(Bloomberg News) Treasury 30-year bonds tumbled, pushing yields up the most since 2008, on speculation Federal Reserve policies will stoke inflation, which sapped demand at the $16 billion offering of the securities.

The first auction of the debt since Standard & Poor's cut the U.S. credit rating on Aug. 5 drew the lowest level of demand since February 2009. Today's auction produced a yield of 3.750 percent, compared with the average forecast of 3.622 percent in a Bloomberg News survey of eight primary dealers.

"People didn't show up for this one," said Scott Sherman, an interest-rate strategist in New York at Credit Suisse Group AG, one of the 20 primary dealers that are obligated to participate in U.S. auctions. "Increased worry about inflation has to get priced into the long bond, given the Fed's accommodative stance. For now, there will be apprehension to buy that far out on the curve at these yield levels."

The current 30-year bond yield increased 25 basis points, or 0.25 percentage point, to 3.77 percent at 5:01 p.m. in New York, according to Bloomberg Bond Trader prices. The price of the 4.375 percent securities maturing in May 2041 dropped 5, or $50 per $1,000 face amount, to 110 25/32.

The yield rose as much as 29 basis points, the most on an intraday basis since Nov. 21, 2008, when the S&P 500 Index soared 6.3 percent after falling to its lowest level in 11 years during a period of extreme volatility following the bankruptcy of Lehman Brothers Holdings Inc.

Bid's Sag

At today's auction, the bid-to-cover ratio, which gauges demand by comparing total bids with the amount offered, was 2.08, compared with an average of 2.64 at the past 10 sales.

Indirect bidders, a class of investors that includes foreign central banks, bought 12.2 percent of the bonds, compared with 37.8 percent at the July 14 sale and an average of 39.8 percent for the past 10 auctions.

Direct bidders, non-primary-dealer investors that place their bids directly with the Treasury, purchased 19.5 percent, compared with 21.9 percent of the securities at the last sale and the 10-sale average of 10.6 percent.
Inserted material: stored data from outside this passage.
(* ===== verification/_CoqProject ===== *)
-Q . S2P
Prelude.v
CLib.v
IpWire.v
IpDns.v
IpFragment.v
Inet.v
Socks.v
Rules.v
Json.v
JsonText.v
Events.v
HttpSafety.v
IpTcp.v
IpUdp.v
Prompt.v
TempRules.v
Config.v
ConfigValid.v
ConfigText.v
RulesConfig.v
Policy.v
Sha256.v
RuleFeed.v
Disk.v
FeedCache.v
Traffic.v
TrafficHistory.v
TrafficReport.v
TrafficRules.v
ConfigMutation.v
ConfigRender.v
DnsClient.v
Crypto.v
Shadowsocks.v
Chain.v
Packet.v
Outline.v
(** ** Proof automation *)

(** Case analysis on the test of the first [if] of the goal, with the
    arithmetic facts left to [lia]. *)
Ltac case_if :=
  match goal with
  | |- context [if ?b then _ else _] => destruct b eqn:?
  end.

Ltac case_if_in H :=
  match type of H with
  | context [if ?b then _ else _] => destruct b eqn:?
  end.

(** Close an equation between outcomes, or a goal with contradictory ones. *)
Ltac outcome_inv :=
  repeat match goal with
  | H : Done _ = Done _ |- _ => injection H; clear H; intros
  | H : Raise _ = Raise _ |- _ => injection H; clear H; intros
  | H : Some _ = Some _ |- _ => injection H; clear H; intros
  | H : Done _ = Raise _ |- _ => discriminate H
  | H : Raise _ = Done _ |- _ => discriminate H
  | H : Done _ = Fault |- _ => discriminate H
  | H : Fault = Done _ |- _ => discriminate H
  | H : Raise _ = Fault |- _ => discriminate H
  | H : Fault = Raise _ |- _ => discriminate H
  | H : Some _ = None |- _ => discriminate H
  | H : None = Some _ |- _ => discriminate H
  end.

Create HintDb bytes.
Create Rewrite HintDb bytes.

(** ** Joining the bytes of a field *)

Lemma lor_shift8 a b : 0 <= b < 256 -> Z.lor (Z.shiftl a 8) b = a * 256 + b.
Proof.
  intros. rewrite Z.shiftl_mul_pow2 by lia. change (2 ^ 8) with 256.
  rewrite <- Z.add_lor_land. assert (Z.land (a * 256) b = 0) as ->; [|lia].
  apply Z.bits_inj'. intros n Hn. rewrite Z.land_spec, Z.bits_0.
  destruct (decide (n < 8)).
  - change 256 with (2 ^ 8). rewrite Z.mul_pow2_bits_low by lia. reflexivity.
  - rewrite (Z.bits_above_log2 b n); [apply andb_false_r|lia|].
    destruct (decide (b = 0)) as [->|]; [simpl; lia|].
    enough (Z.log2 b < 8) by lia. apply Z.log2_lt_pow2; lia.
Qed.

(** ** Lengths, offsets and updates of buffers *)

Section Buffers.
Context {A : Type}.
Implicit Types l v : list A.

Lemma lenZ_nonneg l : 0 <= lenZ l.
Proof. unfold lenZ. lia. Qed.

Lemma lenZ_nil : lenZ (@nil A) = 0.
Proof. reflexivity. Qed.

Lemma lenZ_cons (x : A) l : lenZ (x :: l) = 1 + lenZ l.
Proof. unfold lenZ. simpl. lia. Qed.

Lemma lenZ_app l v : lenZ (l ++ v) = lenZ l + lenZ v.
Proof. unfold lenZ. rewrite length_app. lia. Qed.

Lemma lenZ_replicate n (x : A) : lenZ (replicate n x) = Z.of_nat n.
Proof. unfold lenZ. rewrite length_replicate. reflexivity. Qed.

Lemma lenZ_sub l i n :
  0 <= i -> 0 <= n -> i + n <= lenZ l -> lenZ (sub l i n) = n.
Proof.
  unfold lenZ, sub. intros. rewrite length_take, length_drop. lia.
Qed.

Lemma lenZ_put l i v :
  0 <= i -> i + lenZ v <= lenZ l -> lenZ (put l i v) = lenZ l.
Proof.
  unfold lenZ, put. intros. rewrite !length_app, length_take, length_drop. lia.
Qed.

Lemma sub_full l : sub l 0 (lenZ l) = l.
Proof. unfold sub, lenZ. rewrite drop_0, Nat2Z.id. apply take_ge. lia. Qed.

Lemma lookup_sub l i n j :
  0 <= i -> 0 <= n -> 0 <= j < n ->
  sub l i n !! Z.to_nat j = l !! Z.to_nat (i + j).
Proof.
  unfold sub. intros. rewrite lookup_take_lt by lia. rewrite lookup_drop.
  f_equal. lia.
Qed.

Lemma lookup_put_in l i v j :
  0 <= i -> i + lenZ v <= lenZ l -> i <= j < i + lenZ v ->
  put l i v !! Z.to_nat j = v !! Z.to_nat (j - i).
Proof.
  unfold put, lenZ. intros.
  rewrite lookup_app_r by (rewrite length_take; lia).
  rewrite length_take, lookup_app_l by lia. f_equal. lia.
Qed.

Lemma lookup_put_out l i v j :
  0 <= i -> i + lenZ v <= lenZ l -> 0 <= j -> j < i \/ i + lenZ v <= j ->
  put l i v !! Z.to_nat j = l !! Z.to_nat j.
Proof.
  unfold put, lenZ. intros ??? [?|?].
  - rewrite lookup_app_l by (rewrite length_take; lia).
    apply lookup_take_lt. lia.
  - rewrite lookup_app_r by (rewrite length_take; lia).
    rewrite length_take, lookup_app_r by lia.
    rewrite lookup_drop. f_equal. lia.
Qed.

Lemma sub_put_out l i v j n :
  0 <= i -> i + lenZ v <= lenZ l -> 0 <= j -> 0 <= n ->
  j + n <= i \/ i + lenZ v <= j ->
  sub (put l i v) j n = sub l j n.
Proof.
  intros. apply list_eq. intros k.
  destruct (decide (Z.of_nat k < n)).
  - rewrite <- (Nat2Z.id k), !lookup_sub, lookup_put_out by lia. reflexivity.
  - unfold sub. rewrite !lookup_take_ge by lia. reflexivity.
Qed.

Lemma sub_put_same l i v :
  0 <= i -> i + lenZ v <= lenZ l -> sub (put l i v) i (lenZ v) = v.
Proof.
  intros. pose proof (lenZ_nonneg v). apply list_eq. intros k.
  destruct (decide (Z.of_nat k < lenZ v)).
  - rewrite <- (Nat2Z.id k), lookup_sub, lookup_put_in by lia. f_equal. lia.
  - unfold sub. rewrite lookup_take_ge by lia.
    symmetry. apply lookup_ge_None. unfold lenZ in *. lia.
Qed.

Lemma sub_put_in l i v j n :
  0 <= j -> j <= i -> i + lenZ v <= j + n -> j + n <= lenZ l ->
  sub (put l i v) j n = put (sub l j n) (i - j) v.
Proof.
  intros. pose proof (lenZ_nonneg v). apply list_eq. intros k.
  assert (Hsub : lenZ (sub l j n) = n) by (apply lenZ_sub; lia).
  destruct (decide (Z.of_nat k < n)).
  - rewrite <- (Nat2Z.id k), lookup_sub by lia.
    destruct (decide (i <= j + Z.of_nat k < i + lenZ v)).
    + rewrite !lookup_put_in by lia. f_equal. lia.
    + rewrite !lookup_put_out by lia. rewrite lookup_sub by lia. reflexivity.
  - unfold sub at 1. rewrite lookup_take_ge by lia.
    symmetry. apply lookup_ge_None.
    enough (lenZ (put (sub l j n) (i - j) v) = n) by (unfold lenZ in *; lia).
    rewrite lenZ_put; lia.
Qed.

Lemma sub_sub l i n j m :
  0 <= i -> 0 <= n -> 0 <= j -> 0 <= m -> j + m <= n ->
  sub (sub l i n) j m = sub l (i + j) m.
Proof.
  intros. apply list_eq. intros k.
  destruct (decide (Z.of_nat k < m)).
  - rewrite <- (Nat2Z.id k), !lookup_sub by lia. f_equal. lia.
  - unfold sub. rewrite !lookup_take_ge by lia. reflexivity.
Qed.

Lemma sub_app_l l v i n :
  0 <= i -> 0 <= n -> i + n <= lenZ l -> sub (l ++ v) i n = sub l i n.
Proof.
  unfold lenZ. intros. apply list_eq. intros k.
  destruct (decide (Z.of_nat k < n)).
  - rewrite <- (Nat2Z.id k), !lookup_sub by lia. apply lookup_app_l. lia.
  - unfold sub. rewrite !lookup_take_ge by lia. reflexivity.
Qed.

Lemma sub_app_r (h P : bytes) : sub (h ++ P) (lenZ h) (lenZ P) = P.
Proof.
  unfold sub, lenZ. rewrite !Nat2Z.id, drop_app_ge, Nat.sub_diag, drop_0 by lia. apply take_ge. lia.
Qed.

Lemma sub_split l i n m :
  0 <= i -> 0 <= n -> 0 <= m -> i + n + m <= lenZ l ->
  sub l i (n + m) = sub l i n ++ sub l (i + n) m.
Proof.
  unfold sub, lenZ. intros.
  rewrite Z2Nat.inj_add by lia. rewrite (Z2Nat.inj_add i n) by lia.
  rewrite <- drop_drop. rewrite <- take_take_drop. reflexivity.
Qed.

End Buffers.

#[export] Hint Resolve lenZ_nonneg : bytes.
#[export] Hint Rewrite @lenZ_nil @lenZ_cons @lenZ_app @lenZ_replicate : bytes.

Lemma byte_at_put_in l i v j :
  0 <= i -> i + lenZ v <= lenZ l -> i <= j < i + lenZ v ->
  byte_at (put l i v) j = byte_at v (j - i).
Proof. intros. unfold byte_at. rewrite lookup_put_in by lia. reflexivity. Qed.

Lemma byte_at_put_out l i v j :
  0 <= i -> i + lenZ v <= lenZ l -> 0 <= j -> j < i \/ i + lenZ v <= j ->
  byte_at (put l i v) j = byte_at l j.
Proof. intros. unfold byte_at. rewrite lookup_put_out by lia. reflexivity. Qed.

Lemma byte_at_sub l i n j :
  0 <= i -> 0 <= n -> 0 <= j < n -> byte_at (sub l i n) j = byte_at l (i + j).
Proof. intros. unfold byte_at. rewrite lookup_sub by lia. reflexivity. Qed.

Lemma byte_at_app_l l v i : 0 <= i < lenZ l -> byte_at (l ++ v) i = byte_at l i.
Proof.
  unfold byte_at, lenZ. intros. rewrite lookup_app_l by lia. reflexivity.
Qed.

Lemma byte_at_app_r l v i :
  lenZ l <= i -> byte_at (l ++ v) i = byte_at v (i - lenZ l).
Proof.
  unfold byte_at, lenZ. intros. rewrite lookup_app_r by lia.
  do 2 f_equal. lia.
Qed.

Lemma bytes_eq l v :
  lenZ l = lenZ v -> (forall i, 0 <= i < lenZ l -> byte_at l i = byte_at v i) ->
  l = v.
Proof.
  unfold lenZ. intros Hlen Hall. apply list_eq_same_length with (length l);
    [lia|lia|].
  intros i x y Hi Hx Hy. specialize (Hall (Z.of_nat i)).
  unfold byte_at in Hall. rewrite Nat2Z.id, Hx, Hy in Hall. apply Hall. lia.
Qed.

Lemma bytes_ok_app l v : bytes_ok (l ++ v) <-> bytes_ok l /\ bytes_ok v.
Proof. apply Forall_app. Qed.

Lemma bytes_ok_sub l i n : bytes_ok l -> bytes_ok (sub l i n).
Proof. intros. apply Forall_take, Forall_drop. assumption. Qed.

Lemma bytes_ok_put l i v : bytes_ok l -> bytes_ok v -> bytes_ok (put l i v).
Proof.
  intros. apply bytes_ok_app. split; [apply Forall_take; assumption|].
  apply bytes_ok_app. split; [assumption | apply Forall_drop; assumption].
Qed.

Lemma byte_at_ok l i : bytes_ok l -> byte_ok (byte_at l i).
Proof.
  intros H. unfold byte_at. destruct (l !! Z.to_nat i) eqn:E; simpl.
  - eapply Forall_lookup_1; eauto.
  - unfold byte_ok. lia.
Qed.

Lemma bytes_ok_replicate0 n : bytes_ok (replicate n 0).
Proof. apply Forall_replicate. unfold byte_ok. lia. Qed.

#[export] Hint Resolve bytes_ok_sub bytes_ok_put byte_at_ok bytes_ok_replicate0 : bytes.

Lemma rd_Done {E} l i : 0 <= i < lenZ l -> @rd E l i = Done (byte_at l i).
Proof.
  unfold rd, byte_at, lenZ. intros H. rewrite (proj2 (Z.leb_le 0 i)) by lia.
  destruct (l !! Z.to_nat i) eqn:Hl; [reflexivity|].
  apply lookup_ge_None in Hl. lia.
Qed.

Lemma rd_inv {E} l i b : @rd E l i = Done b -> 0 <= i < lenZ l /\ b = byte_at l i.
Proof.
  unfold rd, byte_at, lenZ. destruct (0 <=? i) eqn:Hi; [|discriminate].
  destruct (l !! Z.to_nat i) eqn:Hl; [|discriminate].
  intros [= <-]. apply lookup_lt_Some in Hl. split; [lia|reflexivity].
Qed.

Lemma rd_no_Raise {E} l i (e : E) : rd l i <> Raise e.
Proof. unfold rd. case_if; [destruct (l !! Z.to_nat i)|]; discriminate. Qed.

Lemma rds_Done {E} l i n :
  0 <= i -> 0 <= n -> i + n <= lenZ l -> @rds E l i n = Done (sub l i n).
Proof. intros. unfold rds. case_if; [reflexivity|lia]. Qed.

(** Reading a byte, or a block, at a known position. *)
Lemma rd_mid {E} (a : bytes) x b i : i = lenZ a -> @rd E (a ++ x :: b) i = Done x.
Proof.
  intros ->. unfold rd, lenZ. rewrite (proj2 (Z.leb_le 0 _)), Nat2Z.id by lia.
  rewrite lookup_app_r, Nat.sub_diag by lia. reflexivity.
Qed.

Lemma rds_mid {E} (a b c : bytes) i n :
  i = lenZ a -> n = lenZ b -> @rds E (a ++ b ++ c) i n = Done b.
Proof.
  intros -> ->. pose proof (lenZ_nonneg a). pose proof (lenZ_nonneg b). pose proof (lenZ_nonneg c).
  rewrite rds_Done by (rewrite ?lenZ_app; lia). f_equal. unfold sub, lenZ.
  rewrite !Nat2Z.id, drop_app_ge, Nat.sub_diag, drop_0 by lia. apply take_app_length.
Qed.

Lemma wr_Done {E} l i v :
  0 <= i -> i + lenZ v <= lenZ l -> @wr E l i v = Done (put l i v).
Proof. intros. unfold wr. case_if; [reflexivity|lia]. Qed.

Lemma bind_Done {E A B} (a : A) (k : A -> outcome E B) : (Done a ≫= k) = k a.
Proof. reflexivity. Qed.

Lemma done_pair {E A B} (a c : A) (b d : B) : Done (a, b) = Done (c, d) :> outcome E (A * B) -> a = c /\ b = d.
Proof. intros Heq. injection Heq. auto. Qed.

Lemma bind_Done_inv {E A B} (m : outcome E A) (k : A -> outcome E B) b :
  (m ≫= k) = Done b -> exists a, m = Done a /\ k a = Done b.
Proof. destruct m; simpl; intros H; try discriminate. eauto. Qed.

(** The bytes of a concrete list are bytes: by evaluation. *)
Definition bytes_okb (l : bytes) : bool := forallb (fun b => (0 <=? b) && (b <? 256)) l.

Lemma bytes_okb_ok l : bytes_okb l = true -> bytes_ok l.
Proof.
  intros H. unfold bytes_okb in H. rewrite forallb_forall in H. apply Forall_forall.
  intros b Hb. specialize (H b Hb). unfold byte_ok. lia.
Qed.

Ltac bytes_ok_tac := apply bytes_okb_ok; vm_compute; reflexivity.

(** Run the reads and writes at the head of the goal; their bounds are proved
    by [lia], after the length of updated buffers has been simplified. *)
Ltac io_side :=
  repeat (rewrite lenZ_put by io_side); autorewrite with bytes; cbn [length]; lia.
"The players that play in the long end don't feel comfortable with all of the uncertainty that has to be factored in," said Jason Rogan, director of U.S. government trading at Guggenheim Partners LLC, a New York-based brokerage for institutional investors. "No one is worried about short-term inflation, but with all the printing that has been done and with the possibility of more stimulus needed there is an expectation for a lot more cash that will be added to the system, and at some point that means an inflation problem."

Record Low

On Aug. 9, 10-year Treasury yields touched a record low as the Fed vowed to keep interest rates near zero through at least mid-2013. In pledging to keep its benchmark rate at an all-time low, the Fed also discussed a range of policy tools to bolster the economy, saying it is prepared to use them "as appropriate."

The statement fueled speculation the central bank may consider a third round of quantitative easing through bond purchases to revive a recovery it said is "considerably slower" than anticipated.

The Treasury sold $32 billion of three-year notes at a record low yield of 0.50 percent on Aug. 9 and sold $24 billion of 10-year securities yesterday at a record low 2.14 percent yield. The record low yield for a 30-year bond auction is 3.54 percent, reached in February 2009.

Bond Inflation

A bond market measure of inflation expectations the Fed uses to help determine monetary policy was at 2.88 percentage points, compared with 2.93 percentage points average for 2011. The five-year, five-year forward break-even rate projects what the pace of consumer price increases may be, beginning in 2016. It averaged 2.78 percentage points during the past five years.

U.S. debt dropped earlier, snapping a three-day surge, as the Labor Department reported that claims for unemployment insurance payments unexpectedly fell last week to a four-month low, signaling the recent slowdown in payroll gains is due to a lack of hiring, rather than more firings.

Applications for jobless benefits decreased 7,000 in the week ended Aug. 6 to 395,000, the fewest since early April. Economists forecast 405,000 claims, according to the median estimate in a Bloomberg News survey.

Real Yield

The 10-year real yield, which accounts for inflation, dropped to negative 1.45 percent yesterday, approaching the lowest since 2008.

Treasuries have surged this month, pushing 10-year yields down about 50 basis points since the start of August, as the European sovereign-debt crisis and a potential double-dip recession in the U.S. sent the Standard & Poor's 500 Index down about 9 percent.

Volatility in the Treasury market has picked up. Merrill Lynch & Co.'s MOVE index, which measure price swings in Treasuries based on prices of over-the-counter options maturing in two to 30 years, has averaged 96.6 since the start of the month, more than the 89.3 average since the start of the year.

Thirty-year bonds have returned 18 percent this year, compared with a 7.1 percent return for Treasuries overall, according to Bank of America Merrill Lynch indexes. The bonds have gained 10.8 percent this month, leading the 2.8 percent gain in overall Treasuries, and are headed for the best month since December 2008, according to Merrill Lynch Indexes.